*** Opening Exercise material ***
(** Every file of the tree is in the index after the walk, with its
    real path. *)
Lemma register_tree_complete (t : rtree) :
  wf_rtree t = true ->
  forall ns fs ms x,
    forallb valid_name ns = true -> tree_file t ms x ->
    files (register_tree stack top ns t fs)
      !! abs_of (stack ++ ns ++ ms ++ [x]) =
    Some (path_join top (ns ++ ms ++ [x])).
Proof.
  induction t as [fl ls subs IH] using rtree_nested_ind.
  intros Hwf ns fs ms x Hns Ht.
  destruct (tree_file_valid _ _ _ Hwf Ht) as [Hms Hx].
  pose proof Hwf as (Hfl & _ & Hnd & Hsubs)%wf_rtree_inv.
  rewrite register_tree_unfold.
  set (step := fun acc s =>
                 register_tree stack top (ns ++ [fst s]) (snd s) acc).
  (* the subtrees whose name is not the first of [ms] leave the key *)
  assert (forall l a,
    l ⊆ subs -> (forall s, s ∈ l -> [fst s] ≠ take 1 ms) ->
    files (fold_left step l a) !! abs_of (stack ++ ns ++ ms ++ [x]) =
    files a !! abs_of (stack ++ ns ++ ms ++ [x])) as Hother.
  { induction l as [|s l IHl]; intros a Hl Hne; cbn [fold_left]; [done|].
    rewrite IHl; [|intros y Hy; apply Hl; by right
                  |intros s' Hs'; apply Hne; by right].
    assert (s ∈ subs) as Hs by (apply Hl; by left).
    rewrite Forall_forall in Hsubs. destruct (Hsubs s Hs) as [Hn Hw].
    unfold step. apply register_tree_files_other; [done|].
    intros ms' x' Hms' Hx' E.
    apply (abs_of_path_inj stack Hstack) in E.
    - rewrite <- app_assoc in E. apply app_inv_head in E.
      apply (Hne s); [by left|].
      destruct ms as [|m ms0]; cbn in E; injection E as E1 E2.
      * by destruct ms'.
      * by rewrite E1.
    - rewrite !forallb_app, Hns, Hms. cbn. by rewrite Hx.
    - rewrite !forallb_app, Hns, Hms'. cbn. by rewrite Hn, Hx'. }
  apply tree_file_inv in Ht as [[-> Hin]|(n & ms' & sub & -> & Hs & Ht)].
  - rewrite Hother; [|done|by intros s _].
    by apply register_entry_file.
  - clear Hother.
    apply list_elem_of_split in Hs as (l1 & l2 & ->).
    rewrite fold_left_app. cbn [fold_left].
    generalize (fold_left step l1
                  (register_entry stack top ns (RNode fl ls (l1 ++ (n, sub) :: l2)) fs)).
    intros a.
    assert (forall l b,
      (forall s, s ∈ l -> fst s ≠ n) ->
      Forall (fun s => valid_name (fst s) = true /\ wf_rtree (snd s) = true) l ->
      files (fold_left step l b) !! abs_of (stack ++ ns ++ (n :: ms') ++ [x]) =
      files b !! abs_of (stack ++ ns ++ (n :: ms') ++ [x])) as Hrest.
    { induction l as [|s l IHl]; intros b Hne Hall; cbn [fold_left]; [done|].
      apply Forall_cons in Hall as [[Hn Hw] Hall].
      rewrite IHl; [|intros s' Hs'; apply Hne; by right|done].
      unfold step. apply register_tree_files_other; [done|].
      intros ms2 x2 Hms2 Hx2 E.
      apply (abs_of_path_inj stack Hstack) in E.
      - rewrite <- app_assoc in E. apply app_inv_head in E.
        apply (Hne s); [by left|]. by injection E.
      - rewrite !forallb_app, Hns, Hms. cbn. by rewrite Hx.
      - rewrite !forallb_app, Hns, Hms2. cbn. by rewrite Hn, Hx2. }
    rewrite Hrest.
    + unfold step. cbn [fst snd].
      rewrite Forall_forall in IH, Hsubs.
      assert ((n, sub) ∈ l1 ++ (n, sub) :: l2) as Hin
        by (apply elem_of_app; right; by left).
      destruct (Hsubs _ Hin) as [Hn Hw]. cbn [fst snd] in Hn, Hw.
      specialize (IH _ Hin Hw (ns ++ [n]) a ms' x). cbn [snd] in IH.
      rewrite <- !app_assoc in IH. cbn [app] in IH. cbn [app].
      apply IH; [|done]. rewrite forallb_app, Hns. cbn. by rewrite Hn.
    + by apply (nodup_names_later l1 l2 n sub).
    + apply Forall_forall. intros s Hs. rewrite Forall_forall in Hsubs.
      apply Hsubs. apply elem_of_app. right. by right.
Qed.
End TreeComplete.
*** Closing Exercise material ***
*** Opening Exercise material ***
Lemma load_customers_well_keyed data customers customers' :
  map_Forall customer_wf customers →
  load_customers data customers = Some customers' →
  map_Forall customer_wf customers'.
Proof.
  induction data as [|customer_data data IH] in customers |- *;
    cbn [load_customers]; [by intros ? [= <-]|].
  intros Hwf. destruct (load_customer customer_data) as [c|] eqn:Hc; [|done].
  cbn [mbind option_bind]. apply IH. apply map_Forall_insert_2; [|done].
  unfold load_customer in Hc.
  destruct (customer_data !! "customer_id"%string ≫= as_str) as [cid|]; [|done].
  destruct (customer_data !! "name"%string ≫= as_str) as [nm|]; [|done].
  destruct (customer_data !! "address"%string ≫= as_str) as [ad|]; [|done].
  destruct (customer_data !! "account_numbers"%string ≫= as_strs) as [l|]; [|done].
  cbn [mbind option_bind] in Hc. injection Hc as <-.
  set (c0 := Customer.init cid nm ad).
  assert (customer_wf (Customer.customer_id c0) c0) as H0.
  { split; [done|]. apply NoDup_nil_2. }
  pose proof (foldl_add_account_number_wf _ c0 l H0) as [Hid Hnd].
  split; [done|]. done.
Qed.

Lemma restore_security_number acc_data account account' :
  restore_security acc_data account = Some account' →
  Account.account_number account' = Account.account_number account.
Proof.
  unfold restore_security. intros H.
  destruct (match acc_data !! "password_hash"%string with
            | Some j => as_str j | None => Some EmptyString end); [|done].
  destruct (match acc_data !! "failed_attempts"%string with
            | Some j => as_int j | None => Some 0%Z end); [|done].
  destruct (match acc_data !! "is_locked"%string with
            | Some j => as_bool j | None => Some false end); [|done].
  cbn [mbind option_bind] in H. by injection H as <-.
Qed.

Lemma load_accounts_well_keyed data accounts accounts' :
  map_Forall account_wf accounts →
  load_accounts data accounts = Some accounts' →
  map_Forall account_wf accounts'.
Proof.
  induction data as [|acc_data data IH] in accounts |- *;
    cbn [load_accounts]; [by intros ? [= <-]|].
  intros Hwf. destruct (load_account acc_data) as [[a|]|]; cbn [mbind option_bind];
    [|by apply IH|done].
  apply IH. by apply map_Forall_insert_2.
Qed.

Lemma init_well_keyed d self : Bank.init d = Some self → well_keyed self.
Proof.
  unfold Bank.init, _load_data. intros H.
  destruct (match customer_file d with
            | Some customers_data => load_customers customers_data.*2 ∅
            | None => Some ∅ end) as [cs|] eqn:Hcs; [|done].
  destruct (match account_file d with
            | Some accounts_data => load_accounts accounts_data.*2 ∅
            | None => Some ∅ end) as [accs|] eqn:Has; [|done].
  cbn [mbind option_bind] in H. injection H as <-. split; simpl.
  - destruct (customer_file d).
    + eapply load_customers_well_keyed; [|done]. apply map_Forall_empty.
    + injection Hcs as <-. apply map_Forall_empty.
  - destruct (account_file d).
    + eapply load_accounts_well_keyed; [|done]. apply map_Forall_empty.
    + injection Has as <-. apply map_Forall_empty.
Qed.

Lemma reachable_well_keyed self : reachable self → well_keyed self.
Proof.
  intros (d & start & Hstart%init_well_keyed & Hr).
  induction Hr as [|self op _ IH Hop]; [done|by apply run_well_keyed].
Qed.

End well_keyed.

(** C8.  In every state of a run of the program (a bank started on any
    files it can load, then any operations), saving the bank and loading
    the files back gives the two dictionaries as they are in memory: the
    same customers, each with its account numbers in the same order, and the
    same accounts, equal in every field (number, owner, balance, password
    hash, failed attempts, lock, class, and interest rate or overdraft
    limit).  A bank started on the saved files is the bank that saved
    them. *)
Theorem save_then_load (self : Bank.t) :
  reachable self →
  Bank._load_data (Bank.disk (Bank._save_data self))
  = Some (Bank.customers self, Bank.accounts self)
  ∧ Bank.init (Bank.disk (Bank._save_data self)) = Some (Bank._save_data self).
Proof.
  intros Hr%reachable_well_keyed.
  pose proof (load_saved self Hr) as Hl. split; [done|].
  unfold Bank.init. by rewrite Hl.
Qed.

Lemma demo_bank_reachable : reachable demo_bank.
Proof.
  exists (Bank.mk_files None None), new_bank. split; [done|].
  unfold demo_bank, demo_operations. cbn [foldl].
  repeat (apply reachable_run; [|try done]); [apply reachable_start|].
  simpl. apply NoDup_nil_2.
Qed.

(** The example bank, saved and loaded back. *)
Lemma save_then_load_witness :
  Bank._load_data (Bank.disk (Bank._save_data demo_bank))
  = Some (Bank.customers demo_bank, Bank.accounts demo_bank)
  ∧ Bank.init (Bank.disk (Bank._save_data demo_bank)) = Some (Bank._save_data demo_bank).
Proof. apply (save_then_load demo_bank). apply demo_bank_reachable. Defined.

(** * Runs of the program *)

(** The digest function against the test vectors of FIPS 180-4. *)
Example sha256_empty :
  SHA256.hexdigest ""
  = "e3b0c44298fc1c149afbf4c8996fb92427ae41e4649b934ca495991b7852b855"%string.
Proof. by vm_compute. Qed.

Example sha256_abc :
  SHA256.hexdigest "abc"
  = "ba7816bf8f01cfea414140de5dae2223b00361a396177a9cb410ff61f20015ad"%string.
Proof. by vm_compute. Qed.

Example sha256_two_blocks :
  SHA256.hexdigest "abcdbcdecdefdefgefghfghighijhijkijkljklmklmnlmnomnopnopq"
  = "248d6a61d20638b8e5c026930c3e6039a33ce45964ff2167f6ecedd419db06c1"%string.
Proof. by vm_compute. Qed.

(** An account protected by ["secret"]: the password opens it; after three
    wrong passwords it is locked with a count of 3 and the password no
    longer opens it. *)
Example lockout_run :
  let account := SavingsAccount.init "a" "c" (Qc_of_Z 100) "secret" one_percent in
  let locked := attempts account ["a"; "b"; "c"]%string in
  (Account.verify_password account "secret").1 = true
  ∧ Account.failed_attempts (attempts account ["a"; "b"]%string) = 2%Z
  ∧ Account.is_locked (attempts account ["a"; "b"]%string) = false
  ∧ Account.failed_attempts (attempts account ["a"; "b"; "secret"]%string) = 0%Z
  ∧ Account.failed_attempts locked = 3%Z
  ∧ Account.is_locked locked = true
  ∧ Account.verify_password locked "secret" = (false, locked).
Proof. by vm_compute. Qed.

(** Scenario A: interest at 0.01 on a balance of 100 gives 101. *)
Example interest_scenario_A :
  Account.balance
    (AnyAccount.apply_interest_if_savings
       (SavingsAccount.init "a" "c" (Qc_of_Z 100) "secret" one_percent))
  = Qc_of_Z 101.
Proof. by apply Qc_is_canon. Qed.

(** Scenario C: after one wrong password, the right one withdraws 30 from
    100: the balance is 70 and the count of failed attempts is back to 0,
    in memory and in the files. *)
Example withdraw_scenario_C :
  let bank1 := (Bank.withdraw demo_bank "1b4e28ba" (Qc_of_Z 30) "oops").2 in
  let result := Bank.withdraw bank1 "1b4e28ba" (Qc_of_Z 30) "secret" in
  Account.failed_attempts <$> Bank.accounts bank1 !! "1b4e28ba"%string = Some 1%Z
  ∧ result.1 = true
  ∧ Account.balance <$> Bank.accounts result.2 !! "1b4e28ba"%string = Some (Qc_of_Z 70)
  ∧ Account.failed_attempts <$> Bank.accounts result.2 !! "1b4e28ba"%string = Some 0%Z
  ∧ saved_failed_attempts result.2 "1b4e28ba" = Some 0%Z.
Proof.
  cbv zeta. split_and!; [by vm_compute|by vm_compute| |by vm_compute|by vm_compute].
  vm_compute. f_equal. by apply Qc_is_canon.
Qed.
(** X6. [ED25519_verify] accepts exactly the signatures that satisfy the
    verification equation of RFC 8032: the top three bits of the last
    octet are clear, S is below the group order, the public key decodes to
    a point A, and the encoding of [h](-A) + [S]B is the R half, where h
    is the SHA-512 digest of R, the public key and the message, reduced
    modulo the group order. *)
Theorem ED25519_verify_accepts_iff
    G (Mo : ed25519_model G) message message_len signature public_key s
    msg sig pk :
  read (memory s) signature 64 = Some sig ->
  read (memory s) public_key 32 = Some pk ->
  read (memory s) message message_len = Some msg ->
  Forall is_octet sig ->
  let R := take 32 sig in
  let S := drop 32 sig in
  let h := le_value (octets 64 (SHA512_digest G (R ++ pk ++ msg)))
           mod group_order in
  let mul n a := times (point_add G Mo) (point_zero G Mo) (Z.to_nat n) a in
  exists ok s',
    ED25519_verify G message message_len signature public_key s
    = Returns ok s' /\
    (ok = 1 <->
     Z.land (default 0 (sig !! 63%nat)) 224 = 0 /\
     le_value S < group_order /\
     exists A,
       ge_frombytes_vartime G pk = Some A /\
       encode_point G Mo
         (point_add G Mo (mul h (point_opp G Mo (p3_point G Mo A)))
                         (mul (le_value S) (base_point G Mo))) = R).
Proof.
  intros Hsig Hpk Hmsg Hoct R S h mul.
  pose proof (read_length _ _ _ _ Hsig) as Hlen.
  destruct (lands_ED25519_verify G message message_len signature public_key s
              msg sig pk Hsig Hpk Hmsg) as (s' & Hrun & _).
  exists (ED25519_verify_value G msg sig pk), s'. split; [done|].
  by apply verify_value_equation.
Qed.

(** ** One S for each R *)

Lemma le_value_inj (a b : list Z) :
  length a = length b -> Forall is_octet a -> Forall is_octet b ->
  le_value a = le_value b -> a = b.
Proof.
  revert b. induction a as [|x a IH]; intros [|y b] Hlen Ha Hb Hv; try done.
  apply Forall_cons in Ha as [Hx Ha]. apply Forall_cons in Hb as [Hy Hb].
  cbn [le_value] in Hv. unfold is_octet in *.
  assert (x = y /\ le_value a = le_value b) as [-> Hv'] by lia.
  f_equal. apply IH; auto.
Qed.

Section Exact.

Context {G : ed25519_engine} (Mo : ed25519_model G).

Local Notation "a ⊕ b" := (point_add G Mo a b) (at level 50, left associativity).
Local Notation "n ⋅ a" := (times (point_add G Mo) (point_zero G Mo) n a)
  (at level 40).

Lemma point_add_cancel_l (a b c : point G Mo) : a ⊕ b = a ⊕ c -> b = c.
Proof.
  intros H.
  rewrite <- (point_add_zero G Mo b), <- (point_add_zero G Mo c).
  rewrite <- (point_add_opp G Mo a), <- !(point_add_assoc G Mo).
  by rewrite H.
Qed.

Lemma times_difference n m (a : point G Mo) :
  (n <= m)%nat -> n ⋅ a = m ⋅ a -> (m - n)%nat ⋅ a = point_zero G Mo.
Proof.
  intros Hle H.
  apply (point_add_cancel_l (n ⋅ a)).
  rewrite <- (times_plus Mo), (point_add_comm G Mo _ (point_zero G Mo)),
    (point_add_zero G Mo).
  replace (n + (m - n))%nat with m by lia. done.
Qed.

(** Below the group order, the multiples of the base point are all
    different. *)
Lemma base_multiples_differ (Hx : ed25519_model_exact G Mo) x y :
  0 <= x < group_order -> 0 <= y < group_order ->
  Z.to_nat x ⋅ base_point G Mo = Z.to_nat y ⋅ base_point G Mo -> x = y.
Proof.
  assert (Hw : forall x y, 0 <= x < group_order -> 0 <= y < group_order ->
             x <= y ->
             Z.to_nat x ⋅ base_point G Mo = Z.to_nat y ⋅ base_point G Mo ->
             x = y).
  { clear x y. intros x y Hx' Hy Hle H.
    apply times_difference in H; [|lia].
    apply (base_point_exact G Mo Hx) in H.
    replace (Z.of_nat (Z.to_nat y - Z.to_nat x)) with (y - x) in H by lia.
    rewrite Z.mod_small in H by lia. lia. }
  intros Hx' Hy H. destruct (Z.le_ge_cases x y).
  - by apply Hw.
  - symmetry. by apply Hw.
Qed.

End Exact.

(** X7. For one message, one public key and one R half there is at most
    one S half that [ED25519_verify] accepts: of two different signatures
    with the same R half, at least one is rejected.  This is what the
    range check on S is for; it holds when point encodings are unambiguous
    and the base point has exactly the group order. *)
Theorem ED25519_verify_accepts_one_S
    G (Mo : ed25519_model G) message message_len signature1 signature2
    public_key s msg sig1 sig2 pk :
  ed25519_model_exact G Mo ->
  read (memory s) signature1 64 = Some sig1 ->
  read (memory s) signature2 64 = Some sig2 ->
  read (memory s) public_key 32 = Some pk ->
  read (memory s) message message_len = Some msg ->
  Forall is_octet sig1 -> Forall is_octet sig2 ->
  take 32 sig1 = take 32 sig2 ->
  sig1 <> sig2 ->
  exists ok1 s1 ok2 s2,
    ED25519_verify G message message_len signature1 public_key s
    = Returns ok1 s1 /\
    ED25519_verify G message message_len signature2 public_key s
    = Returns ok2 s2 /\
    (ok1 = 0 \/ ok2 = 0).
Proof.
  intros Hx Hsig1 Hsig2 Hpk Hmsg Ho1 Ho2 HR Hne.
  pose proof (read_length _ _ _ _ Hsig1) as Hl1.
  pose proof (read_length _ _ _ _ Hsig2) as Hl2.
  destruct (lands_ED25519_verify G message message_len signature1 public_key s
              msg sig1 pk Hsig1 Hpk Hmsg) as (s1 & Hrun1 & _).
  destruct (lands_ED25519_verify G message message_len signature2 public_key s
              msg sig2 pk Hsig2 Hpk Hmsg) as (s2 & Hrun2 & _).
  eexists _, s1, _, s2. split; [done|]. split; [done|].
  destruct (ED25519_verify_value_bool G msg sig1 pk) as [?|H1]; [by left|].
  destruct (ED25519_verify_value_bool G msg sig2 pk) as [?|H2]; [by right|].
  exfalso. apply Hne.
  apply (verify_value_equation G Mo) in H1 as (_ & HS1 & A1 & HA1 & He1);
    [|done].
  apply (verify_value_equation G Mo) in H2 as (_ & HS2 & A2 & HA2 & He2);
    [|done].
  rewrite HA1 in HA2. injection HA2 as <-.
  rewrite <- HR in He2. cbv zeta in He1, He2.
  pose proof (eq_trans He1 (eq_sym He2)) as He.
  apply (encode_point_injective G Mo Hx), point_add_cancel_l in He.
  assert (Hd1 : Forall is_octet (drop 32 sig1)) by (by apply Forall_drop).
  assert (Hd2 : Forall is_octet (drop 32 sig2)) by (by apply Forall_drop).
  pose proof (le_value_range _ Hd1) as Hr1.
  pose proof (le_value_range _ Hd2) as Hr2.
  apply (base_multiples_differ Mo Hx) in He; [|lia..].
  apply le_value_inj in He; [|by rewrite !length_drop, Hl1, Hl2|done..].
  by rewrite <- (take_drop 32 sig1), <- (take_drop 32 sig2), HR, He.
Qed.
*** Closing Exercise material ***
▶ **Problem statement**
Could you restate, word for word, the lines above from the one with "rewrite <- !app_assoc" to the one with "End TreeComplete.", both included?

▶ **Your solution**
      rewrite <- !app_assoc in IH. cbn [app] in IH. cbn [app].
      apply IH; [|done]. rewrite forallb_app, Hns. cbn. by rewrite Hn.
    + by apply (nodup_names_later l1 l2 n sub).
    + apply Forall_forall. intros s Hs. rewrite Forall_forall in Hsubs.
      apply Hsubs. apply elem_of_app. right. by right.
Qed.
End TreeComplete.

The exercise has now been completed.